(Study material begins)

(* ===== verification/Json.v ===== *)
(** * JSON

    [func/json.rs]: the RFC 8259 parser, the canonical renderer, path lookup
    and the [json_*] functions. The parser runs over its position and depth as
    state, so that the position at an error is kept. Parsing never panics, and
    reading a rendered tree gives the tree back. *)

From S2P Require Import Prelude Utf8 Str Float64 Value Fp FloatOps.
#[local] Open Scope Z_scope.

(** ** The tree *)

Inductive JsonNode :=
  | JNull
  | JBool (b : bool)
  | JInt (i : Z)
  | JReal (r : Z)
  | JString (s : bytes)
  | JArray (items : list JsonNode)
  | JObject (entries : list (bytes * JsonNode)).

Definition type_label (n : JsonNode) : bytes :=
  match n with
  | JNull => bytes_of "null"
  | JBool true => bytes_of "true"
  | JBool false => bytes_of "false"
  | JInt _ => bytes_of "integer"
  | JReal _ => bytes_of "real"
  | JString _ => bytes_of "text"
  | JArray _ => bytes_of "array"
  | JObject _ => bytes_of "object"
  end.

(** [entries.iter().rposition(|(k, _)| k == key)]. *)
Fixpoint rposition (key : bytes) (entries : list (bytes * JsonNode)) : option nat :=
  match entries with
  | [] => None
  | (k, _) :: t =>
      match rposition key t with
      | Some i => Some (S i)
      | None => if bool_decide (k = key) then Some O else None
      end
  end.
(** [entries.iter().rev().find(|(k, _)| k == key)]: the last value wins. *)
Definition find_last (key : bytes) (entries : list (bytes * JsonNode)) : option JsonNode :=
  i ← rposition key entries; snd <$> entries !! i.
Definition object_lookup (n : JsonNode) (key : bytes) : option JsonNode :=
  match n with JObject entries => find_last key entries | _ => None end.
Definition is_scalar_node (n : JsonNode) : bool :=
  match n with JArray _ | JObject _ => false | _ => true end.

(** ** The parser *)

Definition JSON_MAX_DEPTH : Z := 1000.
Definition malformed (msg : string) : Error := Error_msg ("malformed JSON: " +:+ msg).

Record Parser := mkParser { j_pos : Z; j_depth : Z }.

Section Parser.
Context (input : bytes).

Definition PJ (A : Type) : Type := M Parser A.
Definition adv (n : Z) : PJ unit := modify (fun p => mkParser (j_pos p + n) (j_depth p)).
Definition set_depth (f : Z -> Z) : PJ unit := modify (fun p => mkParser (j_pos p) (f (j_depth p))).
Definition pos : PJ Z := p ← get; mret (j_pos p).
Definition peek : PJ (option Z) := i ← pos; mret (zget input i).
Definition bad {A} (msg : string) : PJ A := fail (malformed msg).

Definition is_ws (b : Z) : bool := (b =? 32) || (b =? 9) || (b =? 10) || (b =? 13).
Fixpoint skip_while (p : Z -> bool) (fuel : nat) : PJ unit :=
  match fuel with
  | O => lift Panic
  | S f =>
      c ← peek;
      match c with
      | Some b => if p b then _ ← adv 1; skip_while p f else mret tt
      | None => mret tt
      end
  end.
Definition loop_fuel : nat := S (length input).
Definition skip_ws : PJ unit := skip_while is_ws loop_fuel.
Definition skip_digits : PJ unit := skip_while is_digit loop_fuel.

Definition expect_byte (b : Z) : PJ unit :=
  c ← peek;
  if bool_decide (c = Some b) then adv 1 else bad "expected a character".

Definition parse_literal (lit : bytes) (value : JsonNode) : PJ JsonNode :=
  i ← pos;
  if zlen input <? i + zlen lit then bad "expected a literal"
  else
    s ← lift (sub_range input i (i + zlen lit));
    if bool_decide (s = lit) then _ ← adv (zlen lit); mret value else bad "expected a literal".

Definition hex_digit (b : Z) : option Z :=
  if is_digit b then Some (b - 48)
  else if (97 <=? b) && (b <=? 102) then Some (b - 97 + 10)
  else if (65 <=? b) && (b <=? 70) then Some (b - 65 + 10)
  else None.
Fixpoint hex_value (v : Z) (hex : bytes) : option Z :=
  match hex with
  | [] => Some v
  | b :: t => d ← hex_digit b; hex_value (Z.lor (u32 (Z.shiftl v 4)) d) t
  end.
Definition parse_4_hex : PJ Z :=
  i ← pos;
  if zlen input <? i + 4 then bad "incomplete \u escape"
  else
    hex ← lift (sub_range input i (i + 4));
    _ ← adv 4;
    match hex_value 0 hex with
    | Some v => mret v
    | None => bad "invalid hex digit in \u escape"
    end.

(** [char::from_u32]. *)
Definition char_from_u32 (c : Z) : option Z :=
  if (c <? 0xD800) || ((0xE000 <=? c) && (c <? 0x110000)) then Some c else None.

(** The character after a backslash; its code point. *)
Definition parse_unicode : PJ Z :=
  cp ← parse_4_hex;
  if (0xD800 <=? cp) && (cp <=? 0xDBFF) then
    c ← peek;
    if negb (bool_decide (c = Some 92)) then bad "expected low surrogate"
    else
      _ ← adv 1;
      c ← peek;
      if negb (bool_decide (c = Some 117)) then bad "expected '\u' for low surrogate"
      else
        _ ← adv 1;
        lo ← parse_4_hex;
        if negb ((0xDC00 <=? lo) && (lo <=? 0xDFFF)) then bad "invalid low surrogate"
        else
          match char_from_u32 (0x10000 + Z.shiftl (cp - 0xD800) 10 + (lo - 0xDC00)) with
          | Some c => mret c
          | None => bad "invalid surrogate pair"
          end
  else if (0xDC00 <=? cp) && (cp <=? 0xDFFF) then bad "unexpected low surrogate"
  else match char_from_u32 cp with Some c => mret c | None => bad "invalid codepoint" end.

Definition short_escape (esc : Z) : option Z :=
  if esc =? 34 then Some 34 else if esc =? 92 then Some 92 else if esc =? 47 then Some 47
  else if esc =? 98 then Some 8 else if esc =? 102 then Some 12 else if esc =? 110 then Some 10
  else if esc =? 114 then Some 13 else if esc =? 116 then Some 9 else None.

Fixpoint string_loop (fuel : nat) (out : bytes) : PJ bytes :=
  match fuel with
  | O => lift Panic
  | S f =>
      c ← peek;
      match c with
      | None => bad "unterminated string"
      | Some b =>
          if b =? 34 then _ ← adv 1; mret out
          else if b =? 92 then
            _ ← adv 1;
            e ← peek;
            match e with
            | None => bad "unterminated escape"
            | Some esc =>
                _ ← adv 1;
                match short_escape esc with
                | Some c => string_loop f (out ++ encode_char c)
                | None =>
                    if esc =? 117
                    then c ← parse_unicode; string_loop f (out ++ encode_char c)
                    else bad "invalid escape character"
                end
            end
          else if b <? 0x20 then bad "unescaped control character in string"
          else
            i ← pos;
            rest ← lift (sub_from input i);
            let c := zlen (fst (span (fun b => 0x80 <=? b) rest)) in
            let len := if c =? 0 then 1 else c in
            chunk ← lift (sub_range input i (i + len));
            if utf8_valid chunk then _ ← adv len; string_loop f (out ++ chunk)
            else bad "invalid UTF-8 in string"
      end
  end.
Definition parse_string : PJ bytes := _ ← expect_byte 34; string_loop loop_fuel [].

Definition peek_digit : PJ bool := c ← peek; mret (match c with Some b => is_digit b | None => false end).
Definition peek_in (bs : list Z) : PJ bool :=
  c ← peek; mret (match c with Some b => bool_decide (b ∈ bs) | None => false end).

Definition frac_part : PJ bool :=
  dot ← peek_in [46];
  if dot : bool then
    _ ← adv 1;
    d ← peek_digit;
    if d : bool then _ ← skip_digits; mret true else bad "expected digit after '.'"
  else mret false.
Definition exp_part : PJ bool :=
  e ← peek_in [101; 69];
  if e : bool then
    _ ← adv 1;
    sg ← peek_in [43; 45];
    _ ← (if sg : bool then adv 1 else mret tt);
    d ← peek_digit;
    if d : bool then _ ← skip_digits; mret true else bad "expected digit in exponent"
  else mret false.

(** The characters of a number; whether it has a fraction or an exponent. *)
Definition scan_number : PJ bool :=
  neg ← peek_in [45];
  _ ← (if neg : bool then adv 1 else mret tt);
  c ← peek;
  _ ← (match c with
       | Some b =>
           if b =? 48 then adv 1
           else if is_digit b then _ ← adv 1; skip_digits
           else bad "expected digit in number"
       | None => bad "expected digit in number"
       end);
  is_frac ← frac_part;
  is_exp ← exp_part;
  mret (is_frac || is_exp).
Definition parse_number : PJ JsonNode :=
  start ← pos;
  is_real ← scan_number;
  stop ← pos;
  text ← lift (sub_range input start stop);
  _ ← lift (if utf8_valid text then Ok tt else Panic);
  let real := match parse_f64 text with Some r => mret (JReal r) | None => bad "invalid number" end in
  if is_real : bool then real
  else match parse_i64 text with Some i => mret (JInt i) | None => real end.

(Study material ends)
(Study material begins)

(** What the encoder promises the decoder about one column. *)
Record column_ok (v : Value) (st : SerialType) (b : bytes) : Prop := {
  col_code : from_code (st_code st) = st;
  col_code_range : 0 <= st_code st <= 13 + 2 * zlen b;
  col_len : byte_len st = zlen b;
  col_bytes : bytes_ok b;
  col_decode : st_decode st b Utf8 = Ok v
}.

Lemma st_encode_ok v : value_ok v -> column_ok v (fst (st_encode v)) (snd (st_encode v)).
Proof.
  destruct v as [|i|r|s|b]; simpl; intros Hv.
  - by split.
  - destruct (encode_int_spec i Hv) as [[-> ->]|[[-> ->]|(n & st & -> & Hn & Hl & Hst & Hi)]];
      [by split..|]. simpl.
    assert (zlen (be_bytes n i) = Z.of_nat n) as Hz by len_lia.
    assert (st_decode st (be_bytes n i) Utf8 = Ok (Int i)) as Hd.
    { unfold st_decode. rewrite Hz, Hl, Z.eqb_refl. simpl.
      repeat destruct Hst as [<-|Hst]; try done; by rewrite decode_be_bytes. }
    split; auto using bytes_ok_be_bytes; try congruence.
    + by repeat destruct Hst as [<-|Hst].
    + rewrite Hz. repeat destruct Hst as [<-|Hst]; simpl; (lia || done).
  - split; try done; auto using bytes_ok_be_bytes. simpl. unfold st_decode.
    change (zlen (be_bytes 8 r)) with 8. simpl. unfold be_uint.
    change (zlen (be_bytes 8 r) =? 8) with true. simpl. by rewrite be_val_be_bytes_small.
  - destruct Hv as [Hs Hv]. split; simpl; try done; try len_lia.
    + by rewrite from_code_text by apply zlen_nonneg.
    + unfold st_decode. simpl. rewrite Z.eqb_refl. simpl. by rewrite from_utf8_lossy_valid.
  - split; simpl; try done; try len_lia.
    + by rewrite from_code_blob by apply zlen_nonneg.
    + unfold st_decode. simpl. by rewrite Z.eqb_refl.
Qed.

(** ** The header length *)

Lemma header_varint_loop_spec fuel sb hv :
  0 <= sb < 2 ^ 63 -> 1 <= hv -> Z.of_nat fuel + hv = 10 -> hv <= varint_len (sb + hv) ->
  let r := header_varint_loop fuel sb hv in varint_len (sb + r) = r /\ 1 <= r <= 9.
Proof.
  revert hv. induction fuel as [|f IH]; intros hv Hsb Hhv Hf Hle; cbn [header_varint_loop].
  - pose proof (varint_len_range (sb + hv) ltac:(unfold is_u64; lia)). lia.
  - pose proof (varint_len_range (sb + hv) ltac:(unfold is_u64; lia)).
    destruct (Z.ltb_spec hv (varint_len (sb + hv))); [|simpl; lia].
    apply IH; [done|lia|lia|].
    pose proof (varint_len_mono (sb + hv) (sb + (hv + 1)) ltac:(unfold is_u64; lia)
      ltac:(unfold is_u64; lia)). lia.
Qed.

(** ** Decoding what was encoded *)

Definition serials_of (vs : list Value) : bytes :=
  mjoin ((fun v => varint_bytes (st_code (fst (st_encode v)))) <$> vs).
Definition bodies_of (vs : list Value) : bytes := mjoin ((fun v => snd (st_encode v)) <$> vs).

(Study material ends)
(Study material begins)

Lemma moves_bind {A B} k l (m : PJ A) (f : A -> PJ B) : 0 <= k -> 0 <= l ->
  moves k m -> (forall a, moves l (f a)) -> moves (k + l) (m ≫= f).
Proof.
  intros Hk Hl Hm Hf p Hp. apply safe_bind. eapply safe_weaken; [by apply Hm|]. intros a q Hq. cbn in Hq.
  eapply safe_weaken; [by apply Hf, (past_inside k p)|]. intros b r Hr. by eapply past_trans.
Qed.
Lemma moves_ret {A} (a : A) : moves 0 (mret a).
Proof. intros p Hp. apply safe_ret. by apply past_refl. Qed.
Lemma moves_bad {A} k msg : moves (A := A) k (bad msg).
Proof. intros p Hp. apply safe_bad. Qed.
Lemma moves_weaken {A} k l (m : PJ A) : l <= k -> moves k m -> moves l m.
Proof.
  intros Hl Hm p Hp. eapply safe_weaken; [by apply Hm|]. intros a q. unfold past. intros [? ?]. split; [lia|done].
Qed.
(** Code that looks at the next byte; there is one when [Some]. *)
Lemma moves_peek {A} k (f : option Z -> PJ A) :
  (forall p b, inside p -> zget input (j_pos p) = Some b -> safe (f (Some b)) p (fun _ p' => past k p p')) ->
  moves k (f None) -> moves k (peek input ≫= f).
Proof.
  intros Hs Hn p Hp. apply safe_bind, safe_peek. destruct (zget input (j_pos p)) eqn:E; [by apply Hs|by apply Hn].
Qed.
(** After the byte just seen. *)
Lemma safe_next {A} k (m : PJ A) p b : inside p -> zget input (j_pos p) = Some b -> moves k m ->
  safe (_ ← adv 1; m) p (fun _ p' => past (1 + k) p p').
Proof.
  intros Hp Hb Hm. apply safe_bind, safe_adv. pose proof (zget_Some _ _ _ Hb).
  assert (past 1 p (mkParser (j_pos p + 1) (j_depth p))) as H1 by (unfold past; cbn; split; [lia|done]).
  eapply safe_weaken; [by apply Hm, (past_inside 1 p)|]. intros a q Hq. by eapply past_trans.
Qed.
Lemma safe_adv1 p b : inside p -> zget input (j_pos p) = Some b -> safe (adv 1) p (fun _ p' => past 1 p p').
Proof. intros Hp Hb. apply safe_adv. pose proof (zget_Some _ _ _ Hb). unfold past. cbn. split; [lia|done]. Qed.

(Study material ends)

**Your instructions**
From the records above, repeat exactly the lines from the one with "match char_from_u32 (0x10000" through the one with "Definition short_escape (esc", both included.

**Task solution**
          match char_from_u32 (0x10000 + Z.shiftl (cp - 0xD800) 10 + (lo - 0xDC00)) with
          | Some c => mret c
          | None => bad "invalid surrogate pair"
          end
  else if (0xDC00 <=? cp) && (cp <=? 0xDFFF) then bad "unexpected low surrogate"
  else match char_from_u32 cp with Some c => mret c | None => bad "invalid codepoint" end.

Definition short_escape (esc : Z) : option Z :=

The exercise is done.